Collected data:
________________________

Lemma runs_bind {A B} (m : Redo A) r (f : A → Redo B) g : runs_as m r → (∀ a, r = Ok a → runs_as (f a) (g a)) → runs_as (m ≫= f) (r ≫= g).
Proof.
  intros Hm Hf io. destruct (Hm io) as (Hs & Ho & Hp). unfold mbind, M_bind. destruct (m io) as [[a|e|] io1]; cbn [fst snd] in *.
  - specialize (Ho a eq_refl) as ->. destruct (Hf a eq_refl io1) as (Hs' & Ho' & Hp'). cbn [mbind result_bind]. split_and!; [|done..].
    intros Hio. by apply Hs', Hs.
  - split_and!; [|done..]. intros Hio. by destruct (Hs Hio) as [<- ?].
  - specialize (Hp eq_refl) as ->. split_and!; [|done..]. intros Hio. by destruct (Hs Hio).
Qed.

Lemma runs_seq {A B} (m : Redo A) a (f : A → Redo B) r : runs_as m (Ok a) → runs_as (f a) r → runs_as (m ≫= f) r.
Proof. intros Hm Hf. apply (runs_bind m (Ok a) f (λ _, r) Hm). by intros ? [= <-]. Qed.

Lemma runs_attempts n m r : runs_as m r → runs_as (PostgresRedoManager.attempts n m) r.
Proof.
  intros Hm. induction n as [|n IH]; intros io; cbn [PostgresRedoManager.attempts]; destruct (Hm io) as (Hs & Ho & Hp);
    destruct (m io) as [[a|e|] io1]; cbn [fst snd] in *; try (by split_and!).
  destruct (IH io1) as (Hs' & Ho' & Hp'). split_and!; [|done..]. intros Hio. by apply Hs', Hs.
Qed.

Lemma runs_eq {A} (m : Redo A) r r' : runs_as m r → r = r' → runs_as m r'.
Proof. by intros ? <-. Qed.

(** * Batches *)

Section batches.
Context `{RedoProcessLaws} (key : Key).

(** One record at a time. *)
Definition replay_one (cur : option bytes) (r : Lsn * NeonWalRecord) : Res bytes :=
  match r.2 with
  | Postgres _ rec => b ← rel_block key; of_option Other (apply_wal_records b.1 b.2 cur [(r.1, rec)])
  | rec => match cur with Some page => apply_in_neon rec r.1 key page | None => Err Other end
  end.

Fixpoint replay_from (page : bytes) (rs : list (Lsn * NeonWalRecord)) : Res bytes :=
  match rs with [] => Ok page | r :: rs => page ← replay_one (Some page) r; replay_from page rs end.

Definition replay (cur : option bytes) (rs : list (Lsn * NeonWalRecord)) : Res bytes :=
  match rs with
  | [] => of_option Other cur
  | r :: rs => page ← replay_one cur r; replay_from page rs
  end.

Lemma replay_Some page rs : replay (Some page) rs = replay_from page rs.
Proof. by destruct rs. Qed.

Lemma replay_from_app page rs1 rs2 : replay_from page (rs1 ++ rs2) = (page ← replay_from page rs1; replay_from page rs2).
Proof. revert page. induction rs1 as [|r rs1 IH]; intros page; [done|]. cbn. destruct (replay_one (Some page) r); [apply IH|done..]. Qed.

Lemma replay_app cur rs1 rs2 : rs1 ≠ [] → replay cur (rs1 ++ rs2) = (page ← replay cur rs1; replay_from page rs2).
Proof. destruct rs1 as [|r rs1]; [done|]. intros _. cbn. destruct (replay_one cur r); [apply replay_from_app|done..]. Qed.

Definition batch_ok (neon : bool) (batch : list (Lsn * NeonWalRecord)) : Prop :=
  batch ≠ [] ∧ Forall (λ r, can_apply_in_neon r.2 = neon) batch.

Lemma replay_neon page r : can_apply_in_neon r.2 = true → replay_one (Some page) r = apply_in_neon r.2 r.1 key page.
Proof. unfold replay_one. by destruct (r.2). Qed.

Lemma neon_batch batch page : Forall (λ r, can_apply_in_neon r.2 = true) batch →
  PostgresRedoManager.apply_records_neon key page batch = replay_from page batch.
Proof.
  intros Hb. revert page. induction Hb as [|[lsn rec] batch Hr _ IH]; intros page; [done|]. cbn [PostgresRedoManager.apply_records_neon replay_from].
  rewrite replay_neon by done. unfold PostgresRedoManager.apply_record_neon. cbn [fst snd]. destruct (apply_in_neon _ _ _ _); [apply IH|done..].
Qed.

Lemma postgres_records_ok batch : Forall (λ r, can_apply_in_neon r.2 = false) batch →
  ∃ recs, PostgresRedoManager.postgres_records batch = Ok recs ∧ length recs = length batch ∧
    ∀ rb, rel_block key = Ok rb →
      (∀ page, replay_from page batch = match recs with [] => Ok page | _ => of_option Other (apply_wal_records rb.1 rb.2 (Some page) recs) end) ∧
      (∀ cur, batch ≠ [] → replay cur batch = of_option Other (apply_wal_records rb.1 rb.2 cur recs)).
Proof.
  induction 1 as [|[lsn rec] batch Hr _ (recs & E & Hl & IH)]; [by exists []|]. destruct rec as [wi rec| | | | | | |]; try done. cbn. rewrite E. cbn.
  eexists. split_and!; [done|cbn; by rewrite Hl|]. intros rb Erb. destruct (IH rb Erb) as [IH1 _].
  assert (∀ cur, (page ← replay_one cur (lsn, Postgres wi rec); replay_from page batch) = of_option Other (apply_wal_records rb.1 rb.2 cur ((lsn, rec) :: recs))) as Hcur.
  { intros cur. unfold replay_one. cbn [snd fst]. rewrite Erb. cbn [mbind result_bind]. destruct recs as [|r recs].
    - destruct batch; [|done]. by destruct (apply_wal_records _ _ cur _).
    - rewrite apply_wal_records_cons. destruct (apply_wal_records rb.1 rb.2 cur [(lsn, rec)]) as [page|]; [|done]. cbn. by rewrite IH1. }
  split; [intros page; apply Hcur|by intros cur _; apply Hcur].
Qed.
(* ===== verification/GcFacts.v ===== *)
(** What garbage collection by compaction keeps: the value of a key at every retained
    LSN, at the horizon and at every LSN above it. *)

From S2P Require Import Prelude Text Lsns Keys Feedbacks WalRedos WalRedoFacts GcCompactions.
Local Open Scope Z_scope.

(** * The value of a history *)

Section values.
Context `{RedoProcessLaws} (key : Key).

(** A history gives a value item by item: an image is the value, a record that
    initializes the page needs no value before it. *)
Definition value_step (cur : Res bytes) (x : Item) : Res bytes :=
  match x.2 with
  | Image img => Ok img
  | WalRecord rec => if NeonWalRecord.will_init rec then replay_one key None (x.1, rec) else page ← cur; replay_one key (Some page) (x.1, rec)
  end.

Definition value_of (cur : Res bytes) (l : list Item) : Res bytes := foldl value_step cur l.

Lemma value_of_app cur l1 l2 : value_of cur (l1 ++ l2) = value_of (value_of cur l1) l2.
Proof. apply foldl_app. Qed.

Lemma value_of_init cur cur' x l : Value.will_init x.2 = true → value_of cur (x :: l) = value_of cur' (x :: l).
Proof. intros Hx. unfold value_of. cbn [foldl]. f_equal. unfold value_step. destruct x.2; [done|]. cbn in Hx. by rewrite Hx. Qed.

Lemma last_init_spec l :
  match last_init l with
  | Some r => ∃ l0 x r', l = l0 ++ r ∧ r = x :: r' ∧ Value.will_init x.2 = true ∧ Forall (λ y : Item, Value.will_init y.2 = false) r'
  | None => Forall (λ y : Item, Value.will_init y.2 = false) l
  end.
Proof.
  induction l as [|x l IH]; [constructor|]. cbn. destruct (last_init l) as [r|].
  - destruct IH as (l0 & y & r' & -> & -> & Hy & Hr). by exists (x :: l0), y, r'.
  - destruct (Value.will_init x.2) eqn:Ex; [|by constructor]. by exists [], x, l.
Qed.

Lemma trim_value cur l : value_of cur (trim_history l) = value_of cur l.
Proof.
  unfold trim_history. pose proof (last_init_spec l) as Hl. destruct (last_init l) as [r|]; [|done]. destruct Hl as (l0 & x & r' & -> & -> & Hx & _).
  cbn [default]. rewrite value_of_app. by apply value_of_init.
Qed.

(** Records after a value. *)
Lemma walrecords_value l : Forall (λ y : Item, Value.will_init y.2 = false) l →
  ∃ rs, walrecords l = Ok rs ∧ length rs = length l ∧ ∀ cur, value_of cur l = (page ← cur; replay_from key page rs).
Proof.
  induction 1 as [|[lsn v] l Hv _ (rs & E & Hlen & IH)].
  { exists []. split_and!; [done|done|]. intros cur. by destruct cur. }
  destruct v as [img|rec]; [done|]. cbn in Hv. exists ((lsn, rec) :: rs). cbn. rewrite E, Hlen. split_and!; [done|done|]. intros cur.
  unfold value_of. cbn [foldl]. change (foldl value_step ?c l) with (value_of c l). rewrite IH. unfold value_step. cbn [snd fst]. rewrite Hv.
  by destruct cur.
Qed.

________________________

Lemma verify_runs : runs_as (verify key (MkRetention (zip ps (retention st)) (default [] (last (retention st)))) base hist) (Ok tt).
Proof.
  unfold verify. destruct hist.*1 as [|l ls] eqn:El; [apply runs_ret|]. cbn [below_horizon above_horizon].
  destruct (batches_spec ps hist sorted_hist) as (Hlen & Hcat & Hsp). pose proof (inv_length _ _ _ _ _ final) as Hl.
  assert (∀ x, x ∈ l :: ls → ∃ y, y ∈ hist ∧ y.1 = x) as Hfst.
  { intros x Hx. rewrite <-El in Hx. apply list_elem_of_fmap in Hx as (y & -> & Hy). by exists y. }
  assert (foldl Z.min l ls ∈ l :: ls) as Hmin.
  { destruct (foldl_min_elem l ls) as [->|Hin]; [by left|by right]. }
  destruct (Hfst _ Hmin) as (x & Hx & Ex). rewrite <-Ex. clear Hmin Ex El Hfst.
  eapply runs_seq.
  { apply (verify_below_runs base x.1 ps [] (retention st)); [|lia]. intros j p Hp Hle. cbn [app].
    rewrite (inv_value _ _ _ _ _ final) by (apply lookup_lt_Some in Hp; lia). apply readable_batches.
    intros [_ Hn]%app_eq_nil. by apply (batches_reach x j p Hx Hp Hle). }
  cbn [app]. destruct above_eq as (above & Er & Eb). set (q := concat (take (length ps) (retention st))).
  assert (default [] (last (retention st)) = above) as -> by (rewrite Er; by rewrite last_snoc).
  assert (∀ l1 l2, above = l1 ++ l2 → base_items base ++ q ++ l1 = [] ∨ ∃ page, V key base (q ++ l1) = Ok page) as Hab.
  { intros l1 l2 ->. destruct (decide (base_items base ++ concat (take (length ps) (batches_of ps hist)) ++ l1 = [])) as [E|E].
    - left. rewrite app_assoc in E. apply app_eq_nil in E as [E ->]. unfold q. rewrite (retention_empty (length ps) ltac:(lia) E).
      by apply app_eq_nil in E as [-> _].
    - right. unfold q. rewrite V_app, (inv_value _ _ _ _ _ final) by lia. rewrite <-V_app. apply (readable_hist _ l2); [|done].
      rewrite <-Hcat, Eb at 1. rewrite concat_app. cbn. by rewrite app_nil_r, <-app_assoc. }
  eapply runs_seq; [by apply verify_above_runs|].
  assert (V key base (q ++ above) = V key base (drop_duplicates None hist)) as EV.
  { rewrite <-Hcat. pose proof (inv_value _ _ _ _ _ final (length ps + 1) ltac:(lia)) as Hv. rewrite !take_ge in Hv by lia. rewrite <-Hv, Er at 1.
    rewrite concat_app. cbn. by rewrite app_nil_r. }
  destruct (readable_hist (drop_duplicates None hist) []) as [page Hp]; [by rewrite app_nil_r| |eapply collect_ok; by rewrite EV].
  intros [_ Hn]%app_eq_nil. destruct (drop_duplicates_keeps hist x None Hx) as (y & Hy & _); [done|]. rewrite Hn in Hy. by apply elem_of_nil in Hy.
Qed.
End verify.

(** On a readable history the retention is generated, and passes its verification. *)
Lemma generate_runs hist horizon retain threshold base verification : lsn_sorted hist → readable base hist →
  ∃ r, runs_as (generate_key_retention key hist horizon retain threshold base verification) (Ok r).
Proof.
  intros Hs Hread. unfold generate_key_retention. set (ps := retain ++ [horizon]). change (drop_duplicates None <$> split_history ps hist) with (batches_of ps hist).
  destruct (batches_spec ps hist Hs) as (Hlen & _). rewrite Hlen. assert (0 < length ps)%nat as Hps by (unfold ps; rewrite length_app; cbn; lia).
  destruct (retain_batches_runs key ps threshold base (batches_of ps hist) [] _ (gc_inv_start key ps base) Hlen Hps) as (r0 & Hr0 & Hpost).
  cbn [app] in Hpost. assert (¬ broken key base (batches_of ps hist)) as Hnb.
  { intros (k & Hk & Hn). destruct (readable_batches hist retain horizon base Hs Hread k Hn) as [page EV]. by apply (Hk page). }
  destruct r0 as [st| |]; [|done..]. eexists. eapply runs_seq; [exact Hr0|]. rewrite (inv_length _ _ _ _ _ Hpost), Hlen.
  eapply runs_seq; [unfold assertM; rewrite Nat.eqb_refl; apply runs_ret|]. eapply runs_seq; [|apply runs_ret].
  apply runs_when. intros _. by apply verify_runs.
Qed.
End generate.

________________________

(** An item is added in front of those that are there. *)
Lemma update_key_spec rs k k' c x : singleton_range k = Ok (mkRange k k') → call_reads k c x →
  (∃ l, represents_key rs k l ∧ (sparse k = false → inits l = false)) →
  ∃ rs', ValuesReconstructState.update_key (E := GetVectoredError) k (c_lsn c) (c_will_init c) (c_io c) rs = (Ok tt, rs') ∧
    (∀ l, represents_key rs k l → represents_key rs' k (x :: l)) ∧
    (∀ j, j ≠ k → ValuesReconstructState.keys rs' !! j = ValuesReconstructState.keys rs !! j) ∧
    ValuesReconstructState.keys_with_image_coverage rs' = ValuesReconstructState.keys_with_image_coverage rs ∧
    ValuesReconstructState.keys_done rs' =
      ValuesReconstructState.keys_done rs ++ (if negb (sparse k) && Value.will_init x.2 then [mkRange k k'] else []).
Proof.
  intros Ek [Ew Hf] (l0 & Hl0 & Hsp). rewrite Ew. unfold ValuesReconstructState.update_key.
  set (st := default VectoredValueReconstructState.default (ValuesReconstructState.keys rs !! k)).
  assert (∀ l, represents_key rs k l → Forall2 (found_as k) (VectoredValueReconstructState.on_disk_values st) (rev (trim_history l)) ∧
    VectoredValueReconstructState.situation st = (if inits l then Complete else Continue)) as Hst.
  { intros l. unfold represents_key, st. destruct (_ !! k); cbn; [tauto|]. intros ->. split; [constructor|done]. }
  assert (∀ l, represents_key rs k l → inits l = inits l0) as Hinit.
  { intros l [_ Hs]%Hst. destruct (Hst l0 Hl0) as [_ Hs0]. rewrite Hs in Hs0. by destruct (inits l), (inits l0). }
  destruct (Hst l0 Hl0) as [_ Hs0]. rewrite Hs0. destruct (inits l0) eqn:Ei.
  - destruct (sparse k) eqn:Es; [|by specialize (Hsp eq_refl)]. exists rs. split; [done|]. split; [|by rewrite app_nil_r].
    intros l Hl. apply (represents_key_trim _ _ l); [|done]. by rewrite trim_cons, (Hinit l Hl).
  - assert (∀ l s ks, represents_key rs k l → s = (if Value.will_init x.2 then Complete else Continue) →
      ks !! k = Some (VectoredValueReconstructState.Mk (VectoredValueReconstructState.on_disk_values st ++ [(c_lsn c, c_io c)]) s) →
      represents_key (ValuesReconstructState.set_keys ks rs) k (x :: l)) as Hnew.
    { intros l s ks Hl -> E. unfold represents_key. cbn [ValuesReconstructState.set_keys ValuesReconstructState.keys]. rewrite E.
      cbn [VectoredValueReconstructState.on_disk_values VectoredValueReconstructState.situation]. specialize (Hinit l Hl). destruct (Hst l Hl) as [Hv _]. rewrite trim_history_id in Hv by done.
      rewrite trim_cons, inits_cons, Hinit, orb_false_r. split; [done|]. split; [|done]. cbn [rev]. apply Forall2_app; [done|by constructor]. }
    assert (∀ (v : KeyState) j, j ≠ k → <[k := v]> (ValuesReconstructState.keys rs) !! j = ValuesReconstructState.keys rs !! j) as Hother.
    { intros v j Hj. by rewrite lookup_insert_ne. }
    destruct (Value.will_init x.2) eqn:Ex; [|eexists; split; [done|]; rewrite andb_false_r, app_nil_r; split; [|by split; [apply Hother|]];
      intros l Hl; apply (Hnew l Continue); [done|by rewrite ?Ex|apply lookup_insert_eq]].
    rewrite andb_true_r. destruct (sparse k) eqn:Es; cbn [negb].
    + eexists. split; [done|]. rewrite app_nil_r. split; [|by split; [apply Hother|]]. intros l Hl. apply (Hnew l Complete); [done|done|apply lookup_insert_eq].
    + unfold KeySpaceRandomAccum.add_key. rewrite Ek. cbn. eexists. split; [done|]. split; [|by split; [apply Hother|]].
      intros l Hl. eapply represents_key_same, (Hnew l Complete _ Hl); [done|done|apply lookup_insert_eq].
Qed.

________________________

→ **YOUR INSTRUCTIONS**: Show all of the lines above in which "revert" is present.

→ **RESPONSE TO THIS EXERCISE**:
Proof. revert page. induction rs1 as [|r rs1 IH]; intros page; [done|]. cbn. destruct (replay_one (Some page) r); [apply IH|done..]. Qed.
  intros Hb. revert page. induction Hb as [|[lsn rec] batch Hr _ IH]; intros page; [done|]. cbn [PostgresRedoManager.apply_records_neon replay_from].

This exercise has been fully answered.